E isso não é apenas teoria ou simulação: experimentos em redes isoladas de neurônios e em cérebros intactos confirmaram muitas dessas previsões. Além disso, vimos esses benefícios surgirem em muitas espécies diferentes, em tartarugas, gatos e até humanos. A maioria desses estudos se concentrou na parte externa do cérebro, conhecida como córtex, embora alguns tenham incluído regiões subcorticais também. No geral, os estudos mostraram que essas redes operam perto do ponto crítico.

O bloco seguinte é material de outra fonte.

(** X1: a page with at least one row, where every row has its album
    anchor with an [href] and its artist anchor, parses, and the result has
    the entry of every row, in the order of the rows. *)
Theorem parse_page_complete (list_items : Page) :
  list_items <> [] ->
  existsb incomplete_row list_items = false ->
  existsb href_missing list_items = false ->
  exists results,
    parse_page list_items = Ok results /\
    Forall2 row_entry list_items results.
Proof.
  intros Hne Hinc Hhref.
  destruct (parse_page_cases list_items)
    as [[Hnil _]|[(_ & H & _)|[(_ & _ & H & _)|(_ & _ & _ & results & Hok)]]];
    try congruence.
  exists results. split; [exact Hok | now apply parse_page_ok].
Qed.

(** X2: [parse_page] raises nothing but the assertion on the entry nodes,
    for a page without rows, [AttributeError], for a page with a row that
    lacks an anchor, and [TypeError], for a page whose rows all have their
    anchors but one album anchor lacks its [href]; the other four
    assertions and the index into [entries_simplified] never fail. *)
Theorem parse_page_errors (list_items : Page) (e : exn) :
  parse_page list_items = Raise e ->
  (e = AssertionError "No entries found." /\ list_items = []) \/
  (e = AttributeError /\ list_items <> [] /\
   existsb incomplete_row list_items = true) \/
  (e = TypeError /\ list_items <> [] /\
   existsb incomplete_row list_items = false /\
   existsb href_missing list_items = true).
Proof.
  intros Hraise.
  destruct (parse_page_cases list_items)
    as [[Hnil H]|[(Hne & Hinc & H)|[(Hne & Hinc & Hhref & H)
                                   |(_ & _ & _ & results & H)]]];
    rewrite H in Hraise; try discriminate; injection Hraise as <-.
  - left. split; [reflexivity | exact Hnil].
  - right. left. repeat split; assumption.
  - right. right. repeat split; assumption.
Qed.

(** X3: a row that lacks its album anchor or its artist anchor makes the
    whole page fail with [AttributeError], wherever the row is and whatever
    the other rows are; when no row lacks an anchor, an album anchor
    without [href] makes the page fail with [TypeError]. *)
Theorem parse_page_rejects (list_items : Page) :
  (existsb incomplete_row list_items = true ->
   parse_page list_items = Raise AttributeError) /\
  (existsb incomplete_row list_items = false ->
   existsb href_missing list_items = true ->
   parse_page list_items = Raise TypeError).
Proof.
  destruct (parse_page_cases list_items)
    as [[-> _]|[(_ & Hinc & H)|[(_ & Hinc & Hhref & H)
                               |(_ & Hinc & Hhref & _)]]];
    split; intros; simpl in *; congruence.
Qed.

Lemma parse_page_complete_witness :
  example_page <> [] /\
  existsb incomplete_row example_page = false /\
  existsb href_missing example_page = false /\
  exists results,
    parse_page example_page = Ok results /\
    Forall2 row_entry example_page results.
Proof.
  split; [discriminate|].
  split; [reflexivity|].
  split; [reflexivity|].
  apply (@parse_page_complete example_page); [discriminate | reflexivity..].
Defined.

Lemma parse_page_errors_witness :
  parse_page (example_page ++ [example_row_no_href]) = Raise TypeError /\
  ((TypeError = AssertionError "No entries found." /\
    example_page ++ [example_row_no_href] = []) \/
   (TypeError = AttributeError /\
    example_page ++ [example_row_no_href] <> [] /\
    existsb incomplete_row (example_page ++ [example_row_no_href]) = true) \/
   (TypeError = TypeError /\
    example_page ++ [example_row_no_href] <> [] /\
    existsb incomplete_row (example_page ++ [example_row_no_href]) = false /\
    existsb href_missing (example_page ++ [example_row_no_href]) = true)).
Proof.
  split; [reflexivity|].
  apply (@parse_page_errors (example_page ++ [example_row_no_href]) TypeError).
  reflexivity.
Defined.

Lemma parse_page_rejects_witness :
  existsb incomplete_row (example_row_no_artist :: example_page) = true /\
  parse_page (example_row_no_artist :: example_page) = Raise AttributeError /\
  existsb incomplete_row (example_page ++ [example_row_no_href]) = false /\
  existsb href_missing (example_page ++ [example_row_no_href]) = true /\
  parse_page (example_page ++ [example_row_no_href]) = Raise TypeError.
Proof.
  split; [reflexivity|].
  split.
  { apply (proj1 (parse_page_rejects (example_row_no_artist :: example_page))).
    reflexivity. }
  split; [reflexivity|].
  split; [reflexivity|].
  apply (proj2 (parse_page_rejects (example_page ++ [example_row_no_href])));
    reflexivity.
Defined.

Apesar da onipresença desse fenômeno, é possível interrompê-lo. Por exemplo, quando um olho de um rato é coberto, seu córtex visual é afastado do ponto crítico e transmite informações de forma mais errática. (O córtex parece se ajustar a essa mudança e retorna espontaneamente ao ponto crítico depois de dois dias.) Da mesma forma, quando os humanos são privados de sono, seus cérebros tornam-se supercríticos, embora uma boa noite de sono possa levá-los de volta ao ponto crítico. Parece, portanto, que os cérebros se inclinam naturalmente para operar perto do ponto crítico, talvez da mesma forma que o corpo mantém a pressão sanguínea, a temperatura e os batimentos cardíacos em uma faixa saudável, apesar das mudanças no ambiente. Esse insight é importante para entender a saúde neurológica: novas pesquisas sugeriram que doenças cerebrais como a epilepsia estão associadas à incapacidade de operar perto do ponto crítico ou de retornar a ele depois de afastado.

Então, por que essa visão do cérebro crítico ainda é apenas uma hipótese? Embora as evidências a seu favor sejam boas, ainda estão em discussão. A alegação de que o córtex opera perto do ponto crítico é abrangente, abrangendo o processamento ideal de informações, saúde neurológica e uma aplicação quase universal em todas as espécies. A necessidade de um exame minucioso não é surpreendente.

As primeiras críticas apontaram que provar que uma rede estava próxima do ponto crítico exigia testes estatísticos aprimorados. O campo respondeu de forma construtiva, e esse tipo de objeção raramente é ouvido hoje em dia. Mais recentemente, alguns trabalhos mostraram que o que antes era considerado uma assinatura de criticidade também pode ser resultado de processos aleatórios. Os pesquisadores ainda estão investigando essa possibilidade, mas muitos deles já propuseram novos critérios para distinguir entre a criticidade aparente do ruído aleatório e a verdadeira criticidade das interações coletivas entre os neurônios.

Enquanto isso, nos últimos 20 anos, a pesquisa nessa área tornou-se cada vez mais visível. A amplitude dos métodos usados para avaliá-la também aumentou. As maiores questões agora se concentram em como operar perto do ponto crítico afeta a cognição e como entradas externas podem levar uma rede a se mover em torno do ponto crítico. Idéias sobre criticidade também começaram a se espalhar além da neurociência. Citando alguns dos artigos originais sobre criticidade em redes neurais vivas, os engenheiros mostraram que redes auto-organizadas de interruptores atômicos podem ser feitas para operar perto do ponto crítico, de modo que computam muitas funções de maneira otimizada. A comunidade de deep learning também começou a estudar se operar perto do ponto crítico melhora as redes neurais artificiais.

A hipótese crítica do cérebro ainda pode estar errada ou incompleta, embora as evidências atuais a apoiem. De qualquer forma, a compreensão que ele fornece está gerando uma avalanche de perguntas e respostas que nos dizem muito mais sobre o cérebro – e a computação em geral – do que sabíamos antes.